For the best success, building an online business from scratch needs to be done carefully. You need to use the right technology, draw on expert assistance, and market your brand smartly. Here’s how. 


Let the tech experts do the heavy lifting 

Moving online comes with new processes, complications, and unknown risks. But this doesn’t mean only experienced and tech-savvy business owners can successfully leverage online retail. In the last few years, building an eCommerce business has become simpler and more accessible. Local book stores and fashion retailers are serving customers across Australia and internationally, all from their own homes. And most often, these business owners aren’t coding experts or tech-heads. 

The trick is that most of these entrepreneurs outsource the tech-think to those better equipped, while themselves focusing on what they’re best at: getting to know their customers, and growing their business. Often, platforms like Shopify, Squarespace and BigCommerce exist behind the scenes and underpin businesses’ online activity. These platforms are affordable, accessible, fast, and easy-to-use for retailers with any range of technology experience.

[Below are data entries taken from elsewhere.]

Fixpoint LoadTargetBuildFile (budget : nat) (build_file_path : string) (l : loading) : M loading :=
  match budget with
  | 0 => no_fuel
  | S budget =>
      let l := Loading (files l) (target_build_files l) (set_depth_h build_file_path (variables l)) in
      if decide (build_file_path ∈ target_build_files l) then mret l
      else
        let l := Loading (files l) (target_build_files l ++ [build_file_path])%list (variables l) in
        '(dependencies, l) ← load_file build_file_path l;
        loop (fun l dependency =>
                reraise (ExceptionAppend ("while loading dependencies of " +:+ build_file_path))
                  (LoadTargetBuildFile budget dependency l)) l dependencies
  end.

(** In a worker process ([load_dependencies] is false, and [data] has no
    [target_build_files]): the data of the file, which is taken out of the
    process's own data, and its dependencies; or nothing after any exception.
    The process goes on with what it has loaded and run.  After an exception it
    does so too, but then [ParallelState] has an error and nobody asks it. *)
Definition CallLoadTargetBuildFile (build_file_path : string) (vars : hdict) (per_process : loaded)
    (s : state) : option (val * list string * loaded * state) :=
  match load_file build_file_path (Loading per_process [] (set_depth_h build_file_path vars)) s with
  | Ok ((dependencies, l), s) =>
      build_file_data ← OrderedDict.assoc build_file_path (BuildFiles.data (files l));
      Some (build_file_data, dependencies,
            Build_loaded (OrderedDict.assoc_del build_file_path (BuildFiles.data (files l)))
              (included (files l)), s)
  | _ => None
  end.
End TargetFile.
(* ===== verification/Analyzer.v ===== *)
(** * Which targets a change affects ([gyp/generator/analyzer.py])

    The analyzer is a gyp generator: it reads the result of [Load] and a list of
    changed files, and says which targets depend on them and which have to be built.
    A [Target] object is named by the qualified name of its target, so the objects
    are a [gmap]; Python's sets of them are sets of names.  [iteration] is the order
    in which Python iterates over a set or over the keys of a dictionary.  What is
    printed along the way is left out. *)
From stdpp Require Import sorting.
From S2P Require Import Prelude PyStr PyPath Common Ordered GypValue DepGraph Targets.
From stdpp Require Import options.

Definition found_dependency_string : string := "Found dependency".
Definition no_dependency_string : string := "No dependencies".
Definition all_changed_string : string := "Found dependency (all)".

(** The module's tables *)
Definition generator_default_variables : dict :=
  (map (fun name => (name, VStr "!!!"))
     ["INTERMEDIATE_DIR"; "SHARED_INTERMEDIATE_DIR"; "PRODUCT_DIR"; "LIB_DIR"; "SHARED_LIB_DIR"] ++
   map (fun name => (name, VStr ""))
     ["RULE_INPUT_PATH"; "RULE_INPUT_ROOT"; "RULE_INPUT_NAME"; "RULE_INPUT_DIRNAME"; "RULE_INPUT_EXT";
      "EXECUTABLE_PREFIX"; "EXECUTABLE_SUFFIX"; "STATIC_LIB_PREFIX"; "STATIC_LIB_SUFFIX";
      "SHARED_LIB_PREFIX"; "SHARED_LIB_SUFFIX"; "CONFIGURATION_NAME"])%list.
(** [d.setdefault(k, v)], and [CalculateVariables]; [common] is what
    [msvs_emulation.CalculateCommonVariables] sets. *)
Definition setdefault (k : string) (v : val) (d : dict) : dict := if dmem k d then d else dset k v d.
Definition CalculateVariables (common : dict -> dict) (flavor : string) (default_variables : dict) : dict :=
  if String.eqb flavor "mac" then setdefault "OS" (VStr "mac") default_variables
  else if String.eqb flavor "win" then common (setdefault "OS" (VStr "win") default_variables)
  else setdefault "OS" (VStr (if String.eqb flavor "android" then "linux" else flavor)) default_variables.

Inductive MatchStatus :=
  | MATCH_STATUS_MATCHES
  | MATCH_STATUS_MATCHES_BY_DEPENDENCY
  | MATCH_STATUS_DOESNT_MATCH
  | MATCH_STATUS_TBD.

Record Target := {
  deps : gset string;
  match_status : MatchStatus;
  back_deps : gset string;
  visited : bool;
  requires_build : bool;
  added_to_compile_targets : bool;
  in_roots : bool;
  is_executable : bool;
}.
Definition Target_init : Target := {|
  deps := ∅; match_status := MATCH_STATUS_TBD; back_deps := ∅; visited := false;
  requires_build := false; added_to_compile_targets := false; in_roots := false;
  is_executable := false |}.
Abbreviation targets_map := (gmap string Target).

Most importantly, services like this offer customers the absolutely necessary high-quality shopping experiences they’re used to from larger internet retailers. Using speciality tech platforms, designed to improve your online business, is key to gaining that competitive advantage when selling online. 

This extends to your online cash register, too. Drawing on e-commerce platforms with built-in payments capabilities like Stripe will make taking payments simple, and boost the security and reliability of handling multiple transactions from different customers and sources. Eliminating friction from consumer payment experiences is crucial to securing a transaction, let alone whether a customer shops on your site again. In fact, in 2018 a Usabilla survey found that the top complaint for online shoppers was ‘taking too long’ to complete a purchase, and online checkout friction. Getting on top of checkout infrastructure problems and loading times, and making things more convenient for online shoppers (like allowing automatic language conversion or different payment forms), can significantly bolster your consumer base, and ensure customers actually complete their purchases. 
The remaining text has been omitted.